Action item: Count the lines in the records that hold the string "followed". Only the number should be given.

++++ Records supplied ++++

Lemma run_writes_source_only_when_removing_witness :
  (resolve_duplicates without_resolution = false \/
   duplicate_strategy without_resolution <> "remove") /\
  untouched (source_of "user" user_table)
    (src (snd (Migrator.run calm without_resolution
                 (new_migrator (source_of "user" user_table) fresh_target)))).
Proof.
  split; [left; reflexivity|].
  apply (run_writes_source_only_when_removing calm without_resolution
           (new_migrator (source_of "user" user_table) fresh_target)).
  left. reflexivity.
Defined.

Lemma same_data_commit env :
  respects same_data (conn_commit env).
Proof.
  intros st. unfold conn_commit, bind, modify.
  destruct (execute_outcome env Commit [] st) as [E|[e E]]; rewrite E;
    split; reflexivity.
Qed.

Lemma backend_resolution_same_data env opts tables :
  Backend.b_resolve_duplicates opts = false \/
  Backend.b_duplicate_strategy opts <> "remove" ->
  respects (on_src same_data) (Backend.resolution_phase env opts tables).
Proof.
  intros H. unfold Backend.resolution_phase.
  destruct (Backend.b_resolve_duplicates opts);
    [|apply (respects_ret _ _ (on_src_refl _ same_data_refl))].
  destruct H as [H|H]; [discriminate|].
  apply String.eqb_neq in H.
  unfold Backend.log.
  frame_step same_data_refl same_data_trans same_data_log;
    [frame_step same_data_refl same_data_trans same_data_log|].
  frame_step same_data_refl same_data_trans same_data_log;
    [|apply frame_lift_src, same_data_commit].
  frame_step same_data_refl same_data_trans same_data_log.
  unfold Backend.resolve_table, DatabaseAnalyzer.get_table_schema.
  destruct (DuplicateResolver.dict_get _ _);
    repeat frame_step same_data_refl same_data_trans same_data_log.
  unfold Backend.resolve_group, select_duplicates.
  destruct (Nat.eqb _ _);
    repeat frame_step same_data_refl same_data_trans same_data_log.
  unfold Backend.resolve_dupe, select_keeper. rewrite H.
  frame_case; repeat frame_step same_data_refl same_data_trans same_data_log.
Qed.

(** X11.  The task of the web backend removes rows from the source only
    when duplicate resolution is on and the strategy is remove: with any
    other strategy name, rename included, it looks the duplicates up and
    leaves every table as it was.  (It still commits on the source.) *)
Theorem task_writes_source_only_when_removing env opts st :
  Backend.b_resolve_duplicates opts = false \/
  Backend.b_duplicate_strategy opts <> "remove" ->
  same_data (src st) (src (snd (Backend.run_migration_task env opts st))).
Proof.
  intros H.
  apply (frame_backend_task _ same_data_refl same_data_trans env opts).
  intros tables. apply backend_resolution_same_data. exact H.
Qed.

Lemma task_writes_source_only_when_removing_witness :
  (Backend.b_resolve_duplicates
     {| Backend.include_data := true;
        Backend.b_resolve_duplicates := true;
        Backend.b_duplicate_strategy := "rename" |} = false \/
   Backend.b_duplicate_strategy
     {| Backend.include_data := true;
        Backend.b_resolve_duplicates := true;
        Backend.b_duplicate_strategy := "rename" |} <> "remove") /\
  same_data (source_of "user" user_table)
    (src (snd (Backend.run_migration_task calm
                 {| Backend.include_data := true;
                    Backend.b_resolve_duplicates := true;
                    Backend.b_duplicate_strategy := "rename" |}
                 (Backend.new_task (source_of "user" user_table)
                    fresh_target)))).
Proof.
  split; [right; discriminate|].
  apply (task_writes_source_only_when_removing calm
           {| Backend.include_data := true;
              Backend.b_resolve_duplicates := true;
              Backend.b_duplicate_strategy := "rename" |}
           (Backend.new_task (source_of "user" user_table) fresh_target)).
  right. discriminate.
Defined.

(** ** The WHERE clause of a duplicate group *)

(** X12.  For a tuple of the grouping query (a key of as many values as the
    group has columns, followed by the count) the WHERE clause and the
    parameter list [resolve] builds have as many placeholders as
    parameters; the clause holds of exactly the rows whose key is the
    tuple's, a NULL of the key matching a NULL of the row; and the clause of
    the DELETE holds of those among them whose rowid, as the statement
    reads that word on the table, is not NULL and differs from the value
    bound for the keeper. *)
Theorem duplicate_where_selects_its_group tb cols k count keep_id r :
  length k = length cols ->
  let w := DuplicateResolver.cols_vals_of cols (k ++ [count]) in
  let vals := DuplicateResolver.vals_of (k ++ [count]) in
  where_placeholders w = length vals /\
  eval_where tb w vals r = key_eqb (key_of tb cols r) k /\
  eval_where tb (w ++ [CRowidNe]) (vals ++ [keep_id]) r
  = key_eqb (key_of tb cols r) k && sql_ne (rowid_value tb r) keep_id.
Proof.
  intros Hk. cbv zeta. rewrite vals_of_dupe.
  unfold DuplicateResolver.cols_vals_of.
  split; [exact (cols_vals_arity cols [] k [count] Hk)|]. split.
  - pose proof (eval_where_cols_vals tb r [] [] cols [] k [count] Hk) as H.
    rewrite !app_nil_r in H. simpl in H. simpl. rewrite H.
    apply andb_true_r.
  - pose proof (eval_where_cols_vals tb r [CRowidNe] [keep_id] cols []
                  k [count] Hk) as H.
    cbn [app length] in H. rewrite H. cbn [eval_where].
    rewrite andb_true_r. reflexivity.
Qed.

Lemma duplicate_where_selects_its_group_witness :
  length [VText "admin"; VNull] = length ["login"; "email"] /\
  let w := DuplicateResolver.cols_vals_of ["login"; "email"]
             [VText "admin"; VNull; VInt 2] in
  let vals := DuplicateResolver.vals_of [VText "admin"; VNull; VInt 2] in
  where_placeholders w = length vals /\
  eval_where user_table w vals (user_row 1 "admin" "a@x" 1)
  = key_eqb (key_of user_table ["login"; "email"]
               (user_row 1 "admin" "a@x" 1)) [VText "admin"; VNull] /\
  eval_where user_table (w ++ [CRowidNe]) (vals ++ [VInt 1])
    (user_row 1 "admin" "a@x" 1)
  = key_eqb (key_of user_table ["login"; "email"]
               (user_row 1 "admin" "a@x" 1)) [VText "admin"; VNull]
    && sql_ne (rowid_value user_table (user_row 1 "admin" "a@x" 1)) (VInt 1).
Proof.
  split; [reflexivity|].
  apply (duplicate_where_selects_its_group user_table ["login"; "email"]
           [VText "admin"; VNull] (VInt 2) (VInt 1)
           (user_row 1 "admin" "a@x" 1)).
  reflexivity.
Defined.

(** ** The constraint groups [resolve] checks *)

Lemma str_in_In c l : In c l -> DuplicateResolver.str_in c l = true.
Proof.
  intros H. unfold DuplicateResolver.str_in. apply existsb_exists.
  exists c. split; [exact H|apply String.eqb_refl].
Qed.

Lemma set_eq_refl l : DuplicateResolver.set_eq l l = true.
Proof.
  unfold DuplicateResolver.set_eq.
  assert (H : forallb (fun c => DuplicateResolver.str_in c l) l = true)
    by (apply forallb_forall; intros c; apply str_in_In).
  rewrite H. reflexivity.
Qed.

Lemma checked_app a b cols :
  checked (a ++ b) cols = checked a cols || checked b cols.
Proof. apply existsb_app. Qed.

(** One iteration: the list is kept and at most one group appended, on the
    columns of [check_cols], all of which exist; and then a group on these
    columns is in the list whenever they all exist. *)
Lemma add_pseudo_index_step existing acc check_cols :
  exists added,
    DuplicateResolver.add_pseudo_index existing acc check_cols
    = (acc ++ added)%list /\
    Forall (fun idx => idx_columns idx = check_cols /\
                       all_exist existing check_cols = true /\
                       idx_unique idx = 1 /\
                       checked acc check_cols = false) added /\
    implb (all_exist existing check_cols)
      (checked (acc ++ added) check_cols) = true.
Proof.
  unfold DuplicateResolver.add_pseudo_index.
  set (valid := filter (fun c => DuplicateResolver.str_in c existing)
                  check_cols).
  destruct (Nat.eqb_spec (length valid) (length check_cols)) as [E|N].
  - assert (V : valid = check_cols) by (apply filter_length_all; exact E).
    assert (X : all_exist existing check_cols = true).
    { unfold all_exist. apply forallb_forall. intros c Hc.
      rewrite <- V in Hc. apply filter_In in Hc. tauto. }
    rewrite V. fold (checked acc check_cols).
    destruct (checked acc check_cols) eqn:C; cbn [negb].
    + exists []. rewrite app_nil_r, C, X. repeat split. constructor.
    + eexists. split; [reflexivity|]. split.
      * constructor; [|constructor]. simpl. auto.
      * rewrite X, checked_app. simpl. rewrite set_eq_refl.
        rewrite orb_true_r. reflexivity.
  - exists []. rewrite app_nil_r. split; [reflexivity|].
    split; [constructor|].
    destruct (all_exist existing check_cols) eqn:X; [|reflexivity].
    exfalso. apply N. unfold valid. f_equal. apply filter_all.
    intros c Hc. unfold all_exist in X.
    rewrite forallb_forall in X. auto.
Qed.

Lemma pseudo_indexes_fold existing groups : forall acc,
  exists pseudo,
    fold_left (DuplicateResolver.add_pseudo_index existing) groups acc
    = (acc ++ pseudo)%list /\
    Forall (fun idx => In (idx_columns idx) groups /\
                       all_exist existing (idx_columns idx) = true /\
                       idx_unique idx = 1 /\
                       checked acc (idx_columns idx) = false) pseudo /\
    Forall (fun check_cols =>
              implb (all_exist existing check_cols)
                (checked (acc ++ pseudo) check_cols) = true) groups.
Proof.
  induction groups as [|g groups IH]; intros acc; simpl.
  - exists []. rewrite app_nil_r. repeat split; constructor.
  - destruct (add_pseudo_index_step existing acc g)
      as (added & E & Ha & Hg).
    rewrite E.
    destruct (IH (acc ++ added)%list) as (pseudo & E' & Hp & Hc).
    exists (added ++ pseudo)%list. rewrite app_assoc. split; [exact E'|].
    split; [|constructor].
    + apply Forall_app. split.
      * eapply Forall_impl; [|exact Ha]. simpl.
        intros idx (-> & X & U & C). auto.
      * eapply Forall_impl; [|exact Hp]. simpl.
        intros idx (I & X & U & C). rewrite checked_app in C.
        apply orb_false_iff in C. tauto.
    + rewrite checked_app.
      destruct (all_exist existing g); [|reflexivity].
      simpl in Hg. rewrite Hg. reflexivity.
    + exact Hc.
Qed.

(** X13.  The supplementary Grafana groups are added to the unique indexes
    of a table, never in place of one: the list [resolve] iterates over is
    the unique indexes followed by pseudo-indexes.  Each pseudo-index is on
    the columns of a supplementary group, all of which exist in the table,
    and that no unique index covers; and every supplementary group whose
    columns all exist is checked, through an index or a pseudo-index. *)
Theorem pseudo_indexes_complete_the_unique_ones
  existing groups unique_indexes :
  let checked_groups :=
    fold_left (DuplicateResolver.add_pseudo_index existing) groups
      unique_indexes in
  exists pseudo,
    checked_groups = (unique_indexes ++ pseudo)%list /\
    Forall (fun idx => In (idx_columns idx) groups /\
                       all_exist existing (idx_columns idx) = true /\
                       idx_unique idx = 1 /\
                       checked unique_indexes (idx_columns idx) = false)
      pseudo /\
    Forall (fun check_cols =>
              implb (all_exist existing check_cols)
                (checked checked_groups check_cols) = true) groups.
Proof.
  cbv zeta.
  destruct (pseudo_indexes_fold existing groups unique_indexes)
    as (pseudo & E & Hp & Hc).
  exists pseudo. rewrite E. auto.
Qed.

(** ** The literals of the SQL export *)

Lemma str_length_append (a b : string) :
  String.length (a ++ b) = (String.length a + String.length b)%nat.
Proof. induction a as [|c a IH]; simpl; [reflexivity|]. rewrite IH. lia. Qed.

Lemma append_cancel_r (t : string) : forall a b : string,
  a ++ t = b ++ t -> a = b.
Proof.
  induction a as [|c a IH]; intros [|c' b] H; simpl in H.
  - reflexivity.
  - apply (f_equal String.length) in H. simpl in H.
    rewrite str_length_append in H. lia.
  - apply (f_equal String.length) in H. simpl in H.
    rewrite str_length_append in H. lia.
  - injection H as -> H. f_equal. apply IH. exact H.
Qed.

Lemma double_quotes_inj : forall s1 s2,
  ExportSql.double_quotes s1 = ExportSql.double_quotes s2 -> s1 = s2.
Proof.
  induction s1 as [|a s1 IH]; intros [|c s2]; simpl.
  - reflexivity.
  - destruct (Ascii.eqb c "'"); discriminate.
  - destruct (Ascii.eqb a "'"); discriminate.
  - destruct (Ascii.eqb_spec a "'") as [->|Na];
      destruct (Ascii.eqb_spec c "'") as [->|Nc]; intros H.
    + injection H as H. f_equal. apply IH. exact H.
    + injection H as H1 H2. congruence.
    + injection H as H1 H2. congruence.
    + injection H as -> H. f_equal. apply IH. exact H.
Qed.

++++

Answer: 2